Todos temos uma dívida de gratidão com Eva, ela foi atacada injustamente, o paraíso sem erotismo era chato e Adão me contou que a vida lá era entediante até chegar a mulher. O homem sem a busca do conhecimento, é como se fosse um gado de cabeça baixa e obediente. São esses que seguem o primeiro Adão, já o segundo-após comer da árvore do conhecimento- são os seguidores de Eva. O problema do mundo não é o erotismo, ao contrário, é a falta, a falta de amor à natureza e à cultura, os pecadores são os que derrubam árvores, matam os protetores das florestas, só visam lucros acima de tudo e de todos.
Agora, para entrar no Paraíso é só comprar o passaporte que se compra na entrada e custa R$ 14,00 (sim, quatorze reais) e dá direito a dez visitas em um mês. Aí se pode passear por árvores, plantas, flores, caminhos, descampado. Tem até lugar para estacionamento e um pequeno restaurante. Quase sempre está vazio, poucos funcionários, e visitantes quase não há de terça a sexta, e poucos no sábado. Passear pelas alamedas, admirar os lagos, entrar no museu do Jardim Botânico, ver os cisnes negros no lago de cima, tudo num clima de segurança e alegria, é sentir um pouco do paraíso. Sou entusiasmado por esse jardim mesmo tendo visitado o incrível Jardim Botânico do Rio de Janeiro, que tem quase tudo e mais um pouco.

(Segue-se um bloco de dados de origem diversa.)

Lemma total_wake f l : (forall pc, f (wake pc) = f pc) -> total f (map wake l) = total f l.
Proof. intros H. unfold total. rewrite map_map. f_equal. by apply map_ext. Qed.

Lemma total_replicate f n pc : f pc = 0%nat -> total f (replicate n pc) = 0%nat.
Proof. intros H. unfold total. induction n; simpl; lia. Qed.

(** Who holds [mtx], and who holds [task_mtx]. *)
Definition h_mtx (pc : wpc) : nat :=
  match pc with WFindLock | WScan | WCondWait | WRunLock _ | WPop _ | WUnlock _ _ _ => 1 | _ => 0 end.
Definition h_tm (pc : wpc) : nat := match pc with WScan | WPop _ => 1 | _ => 0 end.
Definition c_tm (pc : cpc) : nat :=
  match pc with CAddScan _ _ | CAddWaits _ _ _ | CAddStore _ _ _ => 1 | _ => 0 end.

(** Who answers for the lock [waits[i]]. *)
Definition h_slot (i : nat) (pc : wpc) : nat :=
  match pc with
  | WUnlock i' _ _ | WExec i' _ _ | WRelease i' _ => if decide (i' = i) then 1 else 0
  | _ => 0
  end.
Definition c_slot (i : nat) (pc : cpc) : nat :=
  match pc with CAddStore i' _ _ | CWaitUnlock i' _ => if decide (i' = i) then 1 else 0 | _ => 0 end.
Definition p_slot (i : nat) (s : thread_pool_st) : nat := b2n (is_some (task_at i s)).

(** Where submission [n] is: waiting in the table, taken by a worker, executed. *)
Definition t_sub (n : nat) (o : option (nat * F)) : nat :=
  match o with Some t => if decide (t.1 = n) then 1 else 0 | None => 0 end.
Definition p_sub (n : nat) (l : list (option (nat * F))) : nat := sum_list (map (t_sub n) l).
Definition h_sub (n : nat) (pc : wpc) : nat :=
  match pc with WUnlock _ t _ | WExec _ t _ => if decide (t.1 = n) then 1 else 0 | _ => 0 end.
Definition l_sub (n : nat) (l : list (nat * F * option A)) : nat :=
  length (filter (fun e => e.1.1 = n) l).

Lemma p_sub_insert n l i o o' :
  l !! i = Some o -> (p_sub n (<[i := o']> l) + t_sub n o = p_sub n l + t_sub n o')%nat.
Proof.
  unfold p_sub. revert i. induction l as [|x l IH]; intros [|i] H; simplify_eq/=; [lia|].
  specialize (IH i H). lia.
Qed.

Lemma p_sub_pos n l : (0 < p_sub n l)%nat -> exists i f, l !! i = Some (Some (n, f)).
Proof.
  unfold p_sub. induction l as [|x l IH]; simpl; [lia|]. intros H.
  destruct x as [[m f]|]; simpl in H.
  - case_decide as Hm; [subst; by exists 0%nat, f|]. destruct IH as (i & g & ?); [lia|]. by exists (S i), g.
  - destruct IH as (i & g & ?); [lia|]. by exists (S i), g.
Qed.

Lemma l_sub_snoc n l e : l_sub n (l ++ [e]) = (l_sub n l + (if decide (e.1.1 = n) then 1 else 0))%nat.
Proof.
  unfold l_sub. rewrite filter_app, length_app. f_equal. rewrite filter_cons, filter_nil.
  by case_decide.
Qed.

Lemma l_sub_pos n l : (0 < l_sub n l)%nat -> exists f a, (n, f, a) ∈ l.
Proof.
  unfold l_sub. destruct (filter _ l) as [|[[m f] a] k] eqn:E; simpl; [lia|]. intros _.
  assert (Hin : (m, f, a) ∈ filter (fun e => e.1.1 = n) l) by (rewrite E; left).
  apply list_elem_of_filter in Hin as [Hm Hin]. simpl in Hm. subst. by exists f, a.
Qed.

(** ** The invariant *)

(** The slots that were returned, or are about to be, by number. *)
Definition slot_of (s : thread_pool_st) : list nat :=
  ids s ++ match client s with CBroadcast i => [i] | _ => [] end.

(** What a worker knows. *)
Definition w_ok (s : thread_pool_st) (pc : wpc) : Prop :=
  match pc with
  | WRunLock i | WPop i => exists t, tasks s !! i = Some (Some t)
  | WUnlock i t a | WExec i t a =>
      slot_of s !! t.1 = Some i /\ exists a', a = Some a' /\ subs s !! t.1 = Some (t.2, a')
  | WRelease i t => slot_of s !! t.1 = Some i
  | _ => True
  end.

(** What the client knows. *)
Definition c_ok (s : thread_pool_st) : Prop :=
  match client s with
  | CAddWaits i _ _ | CAddStore i _ _ => tasks s !! i = Some None
  | CWaitUnlock id k => ids s !! k = Some id /\ (0 < l_sub k (log s))%nat
  | _ => True
  end.

Record inv (s : thread_pool_st) : Prop := {
  i_tasks : length (tasks s) = MAX_TASKS;
  i_args : length (args s) = MAX_TASKS;
  i_waits : length (waits s) = MAX_TASKS;
  i_mtx : total h_mtx (workers s) = b2n (mtx s);
  i_tm : (total h_tm (workers s) + c_tm (client s) = b2n (task_mtx s))%nat;
  i_slot : forall i, (i < MAX_TASKS)%nat ->
    (p_slot i s + total (h_slot i) (workers s) + c_slot i (client s) = b2n (wait_at i s))%nat;
  i_sub : forall n, (p_sub n (tasks s) + total (h_sub n) (workers s) + l_sub n (log s) =
                     if decide (n < length (subs s)) then 1 else 0)%nat;
  i_ids : length (slot_of s) = length (subs s);
  i_idlt : Forall (fun i => (i < MAX_TASKS)%nat) (slot_of s);
  i_pend : forall i n f, tasks s !! i = Some (Some (n, f)) ->
    slot_of s !! n = Some i /\ exists a, args s !! i = Some (Some a) /\ subs s !! n = Some (f, a);
  i_work : forall j pc, workers s !! j = Some pc -> w_ok s pc;
  i_client : c_ok s;
  i_log : forall n f a, (n, f, a) ∈ log s -> exists a', a = Some a' /\ subs s !! n = Some (f, a');
  i_waited : forall k, k ∈ waited s -> (0 < l_sub k (log s))%nat }.

Lemma p_sub_replicate n k : p_sub n (replicate k None) = 0%nat.
Proof. unfold p_sub. induction k; simpl; lia. Qed.

Lemma task_at_replicate i k (s : thread_pool_st) : tasks s = replicate k None -> task_at i s = None.
Proof.
  intros H. unfold task_at. rewrite H. destruct (replicate k None !! i) as [o|] eqn:E; [|done].
  by apply lookup_replicate in E as [-> _].
Qed.

Lemma inv_init threads sc : inv (tp_init threads sc).
Proof.
  split; cbn [tp_init tasks args waits mtx task_mtx workers client script ids subs log waited];
    try apply length_replicate; try done.
  - by apply total_replicate.
  - by rewrite total_replicate.
  - intros i Hi. unfold p_slot. rewrite (task_at_replicate i MAX_TASKS), total_replicate by done.
    unfold wait_at. cbn [waits tp_init]. rewrite lookup_replicate_2 by done. done.
  - intros n. rewrite p_sub_replicate, total_replicate by done. by rewrite decide_False by (simpl; lia).
  - intros i n f H. by apply lookup_replicate in H as [? _].
  - intros j pc H. by apply lookup_replicate in H as [-> _].
  - intros n f a H. by apply elem_of_nil in H.
  - intros k H. by apply elem_of_nil in H.
Qed.

(** ** The workers keep it *)

Lemma w_ok_same s s' pc :
  tasks s' = tasks s -> slot_of s' = slot_of s -> subs s' = subs s -> w_ok s pc -> w_ok s' pc.
Proof. intros H1 H2 H3. unfold w_ok. by rewrite H1, H2, H3. Qed.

O nosso é mais simples, mais humilde, mas está muito perto de nós, e a imensa maioria dos cidadãos não vão. Agora, quem conhece e não vai está perdendo, e quem não conhece me choca, pois é um dos espaços vibrantes de Porto Alegre. Em 2009, quando o Jardim fez sessenta anos, foi feito um livro com ensaios da médica Cândida Otero (que relata como o JB salvou sua vida, pois o jardim é um poderoso antidepressivo), e Luís Fischer, que mora ao lado, entre outros e até eu, todos apaixonados pelo nosso paraíso. Um dia marcaremos um passeio pelo JB e terei prazer de ser o guia. Ah, quem me abriu as portas desse jardim/paraíso foi uma descendente de Eva, que se chama Sonia Maria, a quem agradeço por escrito.
P.S.: O paraíso é uma imagem idealizada da utopia. Será lançado no dia 2 de julho no bairro Floresta, rua Visconde do Rio Branco, 744, das 16h até as 19h um livro poético/psicanalítico. Seu autor é um estudioso sobre utopia e psicanálise, nosso amigo Edson Sousa. A obra é fruto de quase vinte anos de estudos com trabalhos apresentados em vários países. É preciso manter o entusiasmo no teatro dos abraços.